Beberapa tahun silam, saya ingat betul pengalaman pertama kali menyusun koper untuk bepergian ke luar wilayah Indonesia. Waktu itu destinasi saya cukup dekat, hanya mampir ke negara tetangga selama empat hari tiga malam.
Rencana yang singkat, padat, dan direncanakan santai saja. Setidaknya, itu yang ada di bayangan saya waktu itu. Tapi entah kenapa, isi koper saya hari itu rasanya seperti orang yang mau pindah rumah. Semua baju di dalam lemari rasanya ingin dimasukkan.
Dari pengalaman melelahkan sekaligus menjadi pelajaran berharga tersebut, saya akhirnya belajar meramu formula yang pas. Banyak kolega yang sering bertanya kepada saya ketika mereka merencanakan perjalanan perdana mereka. Pertanyaan utamanya selalu seragam, yaitu: apa saja yang harus dibawa saat liburan ke luar negeri?

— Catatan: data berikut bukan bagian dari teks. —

Definition validate_drill_contract : result unit :=
  refuse_op (op_through o)
    "through drill requires an exact point-geometry and full-diameter breakthrough model" o;;
  diameter ← of_option (op_diameter_um o) (cam_error (about "drill diameter/tool mismatch" (op_operation_id o)));
  let deviation := Z.abs (diameter - tb_effective_diameter_um binding) in
  refuse_op (cr_diameter_tolerance_um recipe <? deviation) "drill diameter/tool mismatch" o;;
  refuse_op (cr_accepted_tolerance_um recipe <? deviation + cr_process_accuracy_um recipe)
    "drill diameter/tool mismatch plus process uncertainty exceeds accepted tolerance" o;;
  refuse_op (is_some (op_width_um o) || is_some (op_length_um o)) "drill operation contains area geometry" o;;
  refuse_op (is_some (op_cutter_envelope_x_um o) || is_some (op_cutter_envelope_y_um o) ||
             is_some (op_cutter_envelope_width_um o) || is_some (op_cutter_envelope_length_um o))
    "drill operation contains an area cutter envelope" o;;
  refuse_op (is_some (op_compensation o) || has_corner_contract o) "drill operation contains unsupported geometry" o;;
  refuse_op (negb (bool_decide (tb_geometry binding = DRILL_GEOMETRY)) || negb (tb_center_cutting binding) ||
             negb (tb_drill_point_length_um binding =? 0))
    "drill operation requires a center-cutting, zero-point-length production drill" o;;
  require_footprint_clear s
    (mkRect (op_x_um o - radius_of_binding) (op_y_um o - radius_of_binding)
       (tb_effective_diameter_um binding) (tb_effective_diameter_um binding)) (op_operation_id o).

Definition end_mill : bool := bool_decide (tb_geometry binding = FLAT_END_MILL) && tb_center_cutting binding.
Definition boundary_of (bounds : Z * Z * Z * Z) : list point :=
  let '(left_um, right_um, bottom_um, top_um) := bounds in
  [(left_um, bottom_um); (right_um, bottom_um); (right_um, top_um); (left_um, top_um); (left_um, bottom_um)].

Definition raster_pass (bounds : Z * Z * Z * Z) (raster : list (point * point)) (relief_centres : list point)
    (level : Z * Z) (moves : moves_so_far) : result moves_so_far :=
  let '(pass_index, depth_z_um) := level in
  first ← of_option (head raster) (IndexError "tuple index out of range");
  moves ← position pass_index (fst first) moves;
  moves ← plunge pass_index (fst first) depth_z_um moves;
  moves ← raster_rest pass_index depth_z_um raster moves;
  final ← of_option (last raster) (IndexError "tuple index out of range");
  swept ← boundary_moves pass_index depth_z_um (boundary_of bounds) (snd final) moves;
  moves ← retract pass_index (snd swept) (fst swept);
  each (fun relief moves =>
    moves ← position pass_index relief moves;
    moves ← plunge pass_index relief depth_z_um moves;
    retract pass_index relief moves) relief_centres moves.

Definition generate_raster_moves (moves : moves_so_far) : result moves_so_far :=
  asserted_size o;;
  bounds ← area_raster_bounds o (radius_of_binding tool);
  refuse_op (stepover_um tool recipe <=? 0) "recipe stepover rounds to zero" o;;
  let '(left_um, right_um, bottom_um, top_um) := bounds in
  raster ← raster_lines left_um right_um bottom_um top_um (stepover_um tool recipe);
  relief_centres ← dogbone_centres o;
  target_depth ← target_depth_um o setup recipe;
  levels ← depth_levels_um target_depth (cr_stepdown_um recipe);
  each (raster_pass bounds raster relief_centres) (enumerate1 levels) moves.

(** ** Contours *)

Definition tab_floor_z_um : Z := - (bs_stock_thickness_um setup - cr_tab_height_um recipe).

Definition contour_path (nominal : Rect) (depth_z_um : Z) : list path_point :=
  let tabs_active := is_release_contour o && (depth_z_um <? tab_floor_z_um) in
  if bool_decide (op_compensation o = Some "OUTSIDE")
  then outside_contour_path nominal (radius_of_binding tool) depth_z_um
         (if tabs_active then Some tab_floor_z_um else None) (tab_centreline_width_um tool recipe)
  else inside_contour_path nominal (radius_of_binding tool) depth_z_um.

(** A point of the path: the plunge feed when the depth changes. *)
Definition follow (pass_index : Z) (p : path_point) (moves : moves_so_far) : result moves_so_far :=
  let '(x_um, y_um, z_um, role) := p in
  previous ← of_option (last moves) (IndexError "list index out of range");
  cut pass_index role (x_um, y_um) z_um
    (if negb (z_um =? mv_z_um previous) then cr_plunge_um_min recipe else cr_feed_um_min recipe) moves.

Definition contour_pass (nominal : Rect) (level : Z * Z) (moves : moves_so_far) : result moves_so_far :=
  let '(pass_index, depth_z_um) := level in
  let path := contour_path nominal depth_z_um in
  start ← of_option (head path) (IndexError "tuple index out of range");
  moves ← position pass_index (path_xy start) moves;
  moves ← plunge pass_index (path_xy start) depth_z_um moves;
  moves ← each (follow pass_index) (tail path) moves;
  stop ← of_option (last path) (IndexError "tuple index out of range");
  retract pass_index (path_xy stop) moves.

Definition generate_contour_moves (moves : moves_so_far) : result moves_so_far :=
  size ← asserted_size o;
  let nominal := mkRect (op_x_um o) (op_y_um o) (fst size) (snd size) in
  target_depth ← target_depth_um o setup recipe;
  levels ← depth_levels_um target_depth (cr_stepdown_um recipe);
  each (contour_pass nominal) (enumerate1 levels) moves.

Definition generate_operation_moves (moves : moves_so_far) : result moves_so_far :=
  if is_drilling (op_kind o) then generate_peck_moves moves
  else if is_area (op_kind o) then generate_raster_moves moves
  else generate_contour_moves moves.
End Operation.
End Builder.

(** ** Programs *)

(** An operation with the recipe it is cut by. *)
Definition planned : Type := CAMOperation * CuttingRecipe.
Definition planned_id (p : planned) : string := op_operation_id (fst p).

(** Setup, tool, spindle speed, and whether parts are released. *)
Definition group_key : Type := string * string * Z * bool.

Section Generate.
Context (document : OperationsDocument) (context : ProductionExecutionContext).

(** [recipe_by_key]: the last recipe with the key. *)
Definition recipe_by_key (key : recipe_key) : option CuttingRecipe :=
  last (filter (fun r => recipe_key_of r = key) (pe_recipes context)).

Section Bound.
Context (b : source_binding) (outline_by_instance : gmap string PartOutline).

(** One pass of the loop that finds the recipes. *)
Definition plan_operation (o : CAMOperation) : result planned :=
  refuse_op (bool_decide (op_kind o ∉ SUPPORTED_KINDS)) "unsupported production operation" o;;
  let unbound kind := cam_error (about ("operation references an unbound " +:+ kind) (op_operation_id o)) in
  setup ← of_option (setup_by_id b !! op_setup_id o) (unbound "setup");
  bound_setup ← of_option (bound_setup_by_id b !! op_setup_id o) (unbound "setup");
  tool ← of_option (tool_by_id b !! op_tool_id o) (unbound "tool");
  binding ← of_option (binding_by_source_id b !! op_tool_id o) (unbound "tool");
  validate_part_outline_binding o setup outline_by_instance;;
  recipe ← of_option
    (recipe_by_key (bs_material_id bound_setup, bs_material_version bound_setup, tb_tool_id binding,
                    tb_tool_version binding, op_kind o))
    (cam_error (about "operation has no exact material/tool/kind recipe" (op_operation_id o)));
  validate_operation_contract o bound_setup binding recipe tool;;
  Ok (o, recipe).

Definition group_key_of (p : planned) : group_key :=
  (op_setup_id (fst p), op_tool_id (fst p), cr_spindle_rpm (snd p), is_release_contour (fst p)).

(** [setup_order[setup_id]]: the position among the setups of the document. *)
Definition setup_order (setup_id : string) : nat :=
  match list_find (fun s => su_setup_id s = setup_id) (od_setups document) with Some (i, _) => i | None => 0%nat end.

Definition group_cmp : group_key -> group_key -> comparison :=
  cmp_then (cmp_on (fun k : group_key => setup_order (fst (fst (fst k)))) Nat.compare)
    (cmp_then (cmp_on (fun k : group_key => snd k) cmp_bool)
      (cmp_then (cmp_on (fun k : group_key => snd (fst (fst k))) String.compare)
        (cmp_on (fun k : group_key => snd (fst k)) Z.compare))).

(** The keys of the groups in the order they are met first. *)
Definition first_met (l : list group_key) : list group_key := rev (remove_dups (rev l)).

Definition group_keys (plan : list planned) : list group_key :=
  sort_by group_cmp (first_met (map group_key_of plan)).

(** [_require_safe_physical_sheet_order] *)
Definition check_sheet_order (released_sheets : list (string * Z)) (k : group_key) : result (list (string * Z)) :=
  let '(setup_id, _, _, release_phase) := k in
  setup ← of_option (dict_of su_setup_id (od_setups document) !! setup_id) (KeyError setup_id);
  let physical_sheet := (su_stock_id setup, su_sheet_index setup) in
  refuse (bool_decide (physical_sheet ∈ released_sheets))
    ("a program group follows a release contour on physical sheet " +:+ su_stock_id setup +:+ ":"
     +:+ str_of_Z (su_sheet_index setup));;
  Ok (if (release_phase : bool) then physical_sheet :: released_sheets else released_sheets).

Definition require_safe_physical_sheet_order (keys : list group_key) : result unit :=
  foldM check_sheet_order [] keys;; Ok ().

Definition program_operation_cmp : planned -> planned -> comparison :=
  cmp_then (cmp_on (fun p : planned => bool_decide (op_kind (fst p) = OP_CONTOUR)) cmp_bool)
    (cmp_then (cmp_on (fun p : planned => operation_kind_value (op_kind (fst p))) String.compare)
      (cmp_on planned_id String.compare)).

(** The operations of a program in their order. *)
Definition group_operations (plan : list planned) (k : group_key) : list planned :=
  sort_by program_operation_cmp (filter (fun p => group_key_of p = k) plan).

Definition program_moves (part_outlines : list PartOutline) (setup : BoundSetup) (tool : ProductionToolBinding)
    (operations : list planned) : result (list ProductionMove) :=
  each (fun p => generate_operation_moves context setup tool part_outlines (fst p) (snd p)) operations [].

Definition generate_program (plan : list planned) (part_outlines : list PartOutline) (rk : Z * group_key)
    : result ProductionProgram :=
  let '(run_order, k) := rk in
  let '(setup_id, source_tool_id, spindle_rpm, _) := k in
  let operations := group_operations plan k in
  binding ← of_option (binding_by_source_id b !! source_tool_id) (KeyError source_tool_id);
  setup ← of_option (bound_setup_by_id b !! setup_id) (KeyError setup_id);
  moves ← program_moves part_outlines setup binding operations;
  new_ProductionProgram (mkProgram
    ("program:" +:+ zero_padded_Z 3 run_order +:+ ":" +:+ setup_id +:+ ":" +:+ tb_tool_id binding +:+ ":S"
     +:+ str_of_Z spindle_rpm)
    run_order setup_id (tb_tool_id binding) (tb_tool_version binding)
    (sort_strings (remove_dups (map (fun p => cr_recipe_id (snd p)) operations)))
    (map planned_id operations)
    (map planned_id (List.filter (fun p => is_release_contour (fst p)) operations))
    moves).
End Bound.

(** Everything [generate_production_toolpaths] has before the first move. *)
Record generation_plan := mkPlan {
  gp_binding : source_binding;
  gp_outlines : list PartOutline;
  gp_planned : list planned }.

Definition plan_generation : result generation_plan :=
  b ← validate_source_binding document context;
  match List.find (fun o => bool_decide (op_kind o ∉ SUPPORTED_KINDS)) (od_operations document) with
  | Some o => refuse_op true "unsupported production operation" o
  | None => Ok ()
  end;;
  outlines ← bind_part_outlines document (setup_by_id b);
  plan ← traverse (plan_operation b (snd outlines)) (od_operations document);
  require_safe_physical_sheet_order (group_keys plan);;
  Ok (mkPlan b (fst outlines) plan).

Dokumen Penting atau Nyawa Selama Perjalanan
Barang lain boleh tertinggal, tapi jika salah satu dari daftar dokumen ini terlupa, rencana kamu bisa hancur berantakan.
1. Paspor
Pertama tentu saja paspor. Pastikan paspor kamu memiliki masa berlaku minimal enam bulan sebelum tanggal keberangkatan. Jika kurang dari itu, bersiaplah untuk ditolak masuk oleh pihak maskapai maupun imigrasi negara tujuan.
2. Visa
Kedua adalah visa, tentu saja, jika negara tujuan mewajibkan dokumen tersebut. Selain wujud fisik dokumen, saya sangat menyarankan kamu membuat salinan digital. Simpan foto paspor dan visa di ponsel pintar kamu, lalu unggah juga ke penyimpanan awan atau kirim ke email pribadi. Ini adalah langkah antisipasi paling jitu seandainya terjadi skenario terburuk, misalnya paspor fisik hilang saat kamu sedang asyik berkeliling mengitari kota.
3. Tiket Penerbangan
Ketiga, cetak tiket penerbangan pulang-pergi dan bukti pemesanan penginapan. Di era serba digital ini, mengandalkan ponsel memang sangat praktis. Tapi bayangkan jika saat tiba di depan petugas imigrasi, baterai ponsel kamu mendadak habis atau kehilangan sinyal internet. Memiliki dokumen cetak fisik akan sangat mempermudah proses pemeriksaan. Terakhir, asuransi perjalanan. Jangan pernah meremehkan dokumen yang satu ini. Mengingat biaya perawatan medis di negara asing bisa sangat mahal, memiliki asuransi akan membuat pikiran jauh lebih tenang.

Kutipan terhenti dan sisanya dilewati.